In one embodiment, the identification model may be a SSD (Single Shot MultiBox Detector) identification network, such as a mobilet-v 2 based SSD identification network. In addition to SSD identification networks, other identification networks, such as a YOLO network, may be used.

The process of training the recognition model can refer to the process shown in the network model training method. The marked target objects in the images in the training sample set are consistent with the target objects to be identified, or the marked target objects in the images in the training sample set are the same type of target objects.

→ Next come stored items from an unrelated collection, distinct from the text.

(** X19. An upload that is accepted, on a device that is found: it
    returns 0, the slot addressed by the effect id holds the new
    descriptor (and the previous one when one is given), QUEUE_UPLOAD is
    set, QUEUE_UPDATE is set exactly when a previous descriptor is
    given, and QUEUE_START, QUEUE_STOP, PLAYING, the repeat count, the
    start time and the combined record are as before. No other slot is
    touched and the timer is left as it is: the upload does not start
    it. *)
Theorem upload_stores_descriptor effect_ old_ t s :
  ff_type effect_ <> FF_PERIODIC \/ period (u_periodic effect_) <> 0 ->
  states t !! Z.to_nat (ff_id effect_) = Some s ->
  let out := t500rs_upload true effect_ old_ t in
  fst out = 0 /\ hrtimer_active (snd out) = hrtimer_active t
  /\ (forall j, j <> Z.to_nat (ff_id effect_) ->
        states (snd out) !! j = states t !! j)
  /\ exists s', states (snd out) !! Z.to_nat (ff_id effect_) = Some s'
       /\ effect s' = effect_
       /\ old s' = match old_ with Some o => o | None => old s end
       /\ test_bit FF_EFFECT_QUEUE_UPLOAD (flags s') = true
       /\ test_bit FF_EFFECT_QUEUE_UPDATE (flags s')
          = match old_ with Some _ => true | None => false end
       /\ test_bit FF_EFFECT_QUEUE_START (flags s')
          = test_bit FF_EFFECT_QUEUE_START (flags s)
       /\ test_bit FF_EFFECT_QUEUE_STOP (flags s')
          = test_bit FF_EFFECT_QUEUE_STOP (flags s)
       /\ test_bit FF_EFFECT_PLAYING (flags s')
          = test_bit FF_EFFECT_PLAYING (flags s)
       /\ count s' = count s /\ start_time s' = start_time s
       /\ combined s' = combined s.
Proof.
  intros Hok Hs. cbn zeta. unfold t500rs_upload. cbn [negb].
  assert ((ff_type effect_ =? FF_PERIODIC) && (period (u_periodic effect_) =? 0)
          = false) as ->.
  { apply andb_false_iff. destruct Hok as [H | H]; [left | right];
      now apply Z.eqb_neq. }
  cbn [fst snd states hrtimer_active].
  split; [reflexivity |]. split; [reflexivity |].
  split; [intros j Hj; apply list_lookup_alter_ne; congruence |].
  rewrite list_lookup_alter_eq, Hs. cbn [fmap option_fmap option_map].
  eexists. split; [reflexivity |]. unfold upload_slot.
  cbn [effect old flags count start_time combined].
  destruct old_; bits; repeat split; reflexivity.
Qed.

Lemma upload_stores_descriptor_witness :
  let out :=
    t500rs_upload true (constant_effect 3 0x40 250) None (device_with zero_state) in
  fst out = 0
  /\ (effect <$> states (snd out) !! 3%nat) = Some (constant_effect 3 0x40 250).
Proof.
  intros out.
  destruct (upload_stores_descriptor (constant_effect 3 0x40 250) None
              (device_with zero_state) zero_state)
    as (Hret & _ & _ & (s' & Hs' & He & _)).
  - left. vm_compute. discriminate.
  - reflexivity.
  - split; [exact Hret |]. fold out in Hs'.
    change (Z.to_nat (ff_id (constant_effect 3 0x40 250))) with 3%nat in Hs'.
    rewrite Hs'. cbn. now rewrite He.
Defined.

Lemma periodic_upload_effect P state h :
  combined state = None -> ff_type (effect state) = FF_PERIODIC ->
  replay_length (replay (effect state)) = 0 ->
  t500rs_upload_effect P state h = (- EINVAL, h).
Proof.
  intros Hc Hty Hlen.
  unfold t500rs_upload_effect, upload_switch, t500rs_upload_periodic, bind.
  rewrite Hc, Hty, Hlen. reflexivity.
Qed.

(** The loop passes over idle slots without a trace. *)
Lemma timer_loop_skip_idle P now d : forall m i mc t h,
  (forall j s, (i <= j < i + d)%nat -> states t !! j = Some s -> idle s) ->
  exists mc',
    timer_loop P now (d + m) i mc t h = timer_loop P now m (i + d) mc' t h.
Proof.
  induction d as [| d IH]; intros m i mc t h Hidle.
  - exists mc. now rewrite Nat.add_0_r.
  - cbn [plus timer_loop]. replace (i + S d)%nat with (S i + d)%nat by lia.
    destruct (states t !! i) as [si |] eqn:Hi.
    + unfold bind. rewrite timer_slot_idle by (apply (Hidle i); [lia | exact Hi]).
      cbn [fst snd]. rewrite list_insert_id by exact Hi.
      destruct t as [sts act]. cbn [states hrtimer_active] in *.
      apply IH. intros j s Hj. apply Hidle. lia.
    + apply IH. intros j s Hj. apply Hidle. lia.
Qed.

(** X20. A periodic descriptor with a nonzero period is accepted by the
    upload entry point and thrown away by the timer: with replay length
    0, on a simple slot with only idle slots before it, [t500rs_upload]
    returns 0, and the pass that follows returns -EINVAL without
    sending anything or attempting an allocation; the slot keeps the
    descriptor but its QUEUE_UPLOAD flag is cleared, so no later pass
    tries again. *)
Theorem periodic_upload_is_dropped P effect_ old_ t s now h :
  ff_type effect_ = FF_PERIODIC -> period (u_periodic effect_) <> 0 ->
  replay_length (replay effect_) = 0 ->
  (Z.to_nat (ff_id effect_) < T500RS_MAX_EFFECTS)%nat ->
  states t !! Z.to_nat (ff_id effect_) = Some s -> combined s = None ->
  (forall j sj, (j < Z.to_nat (ff_id effect_))%nat -> states t !! j = Some sj ->
     idle sj) ->
  let up := t500rs_upload true effect_ old_ t in
  let out := t500rs_timer_helper P now (snd up) h in
  fst up = 0
  /\ fst (fst out) = - EINVAL /\ snd out = h
  /\ exists s', states (snd (fst out)) !! Z.to_nat (ff_id effect_) = Some s'
       /\ effect s' = effect_
       /\ test_bit FF_EFFECT_QUEUE_UPLOAD (flags s') = false.
Proof.
  intros Hty Hper Hlen Hk Hs Hc Hidle. cbn zeta.
  set (k := Z.to_nat (ff_id effect_)) in *.
  unfold t500rs_upload. cbn [negb].
  assert ((ff_type effect_ =? FF_PERIODIC) && (period (u_periodic effect_) =? 0)
          = false) as ->.
  { apply andb_false_iff. right. now apply Z.eqb_neq. }
  cbn [fst snd]. fold k. split; [reflexivity |].
  set (t1 := {| states := alter (upload_slot effect_ old_) k (states t);
                hrtimer_active := hrtimer_active t |}).
  set (s1 := upload_slot effect_ old_ s).
  assert (states t1 !! k = Some s1) as Hs1.
  { subst t1 s1. cbn [states]. now rewrite list_lookup_alter_eq, Hs. }
  unfold t500rs_timer_helper.
  replace T500RS_MAX_EFFECTS with (k + S (15 - k))%nat
    by (unfold T500RS_MAX_EFFECTS in *; lia).
  destruct (timer_loop_skip_idle P now k (S (15 - k)) 0 0 t1 h) as [mc' ->].
  { intros j sj Hj Hsj. apply (Hidle j); [lia |].
    subst t1. cbn [states] in Hsj.
    rewrite list_lookup_alter_ne in Hsj by lia. exact Hsj. }
  cbn [plus timer_loop]. rewrite Hs1. unfold bind.
  set (s2 := with_flags (__clear_bit FF_EFFECT_QUEUE_UPLOAD (flags s1)) s1).
  assert (timer_slot P now s1 h = ((Some (- EINVAL), s2), h)) as ->.
  { unfold timer_slot, then_stage, stage_expire, stage_upload, ret_, bind.
    rewrite expire_infinite by (subst s1; exact Hlen).
    assert (test_bit FF_EFFECT_QUEUE_UPLOAD (flags s1) = true) as ->.
    { subst s1. unfold upload_slot. cbn [flags]. now bits. }
    fold s2.
    rewrite (periodic_upload_effect P s2 h)
      by (subst s2 s1; cbn; assumption).
    reflexivity. }
  cbn [fst snd ret_ states].
  split; [reflexivity |]. split; [reflexivity |].
  exists s2. split.
  - apply list_lookup_insert_eq. eapply lookup_lt_Some. exact Hs1.
  - subst s2 s1. cbn [effect flags with_flags upload_slot].
    split; [reflexivity |]. now bits.
Qed.

Lemma periodic_upload_is_dropped_witness :
  let e := {| ff_type := FF_PERIODIC; ff_id := 1;
              replay := {| replay_length := 0; replay_delay := 0 |};
              u_constant := u_constant (plain_effect 0 0 0);
              u_ramp := u_ramp (plain_effect 0 0 0);
              u_periodic := {| waveform := FF_SINE; period := 20; magnitude := 0x4000 |};
              u_condition0 := u_condition0 (plain_effect 0 0 0) |} in
  let up := t500rs_upload true e None (device_with zero_state) in
  let out := t500rs_timer_helper sample_protocol 100 (snd up) quiet in
  fst up = 0 /\ fst (fst out) = - EINVAL /\ snd out = quiet.
Proof.
  intros e up out.
  destruct (periodic_upload_is_dropped sample_protocol e None
              (device_with zero_state) zero_state 100 quiet)
    as (Hup & Hret & Hh & _).
  - reflexivity.
  - cbn. discriminate.
  - reflexivity.
  - vm_compute. lia.
  - reflexivity.
  - reflexivity.
  - intros j sj Hj Hsj. change (Z.to_nat (ff_id e)) with 1%nat in Hj.
    assert (j = 0%nat) as -> by lia. injection Hsj as <-.
    repeat split.
  - auto.
Defined.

Step S203: and taking the rectangular area where the target object is located as an identification point, and finding out a target rectangular area corresponding to the rectangular area in the second image.

Based on a binocular three-dimensional reconstruction algorithm, taking a rectangular area where the target object is located as an identification point, and finding a target rectangular area corresponding to the rectangular area in the second image. The rectangular area where the target object is located is used as the identification point, and the point cloud data in the whole first image is not used as the identification point, so that the number of the point clouds in three-dimensional reconstruction is reduced.

The binocular three-dimensional reconstruction algorithm generally adopts pixel point matching based on a parallax method, and the target recognition adopted in the application is assumed to be based on left target recognition, so that when the parallax method is used, a rectangular area where a target object is located is used as a left target recognition point, and a target rectangular area corresponding to the rectangular area is searched in a right target second image.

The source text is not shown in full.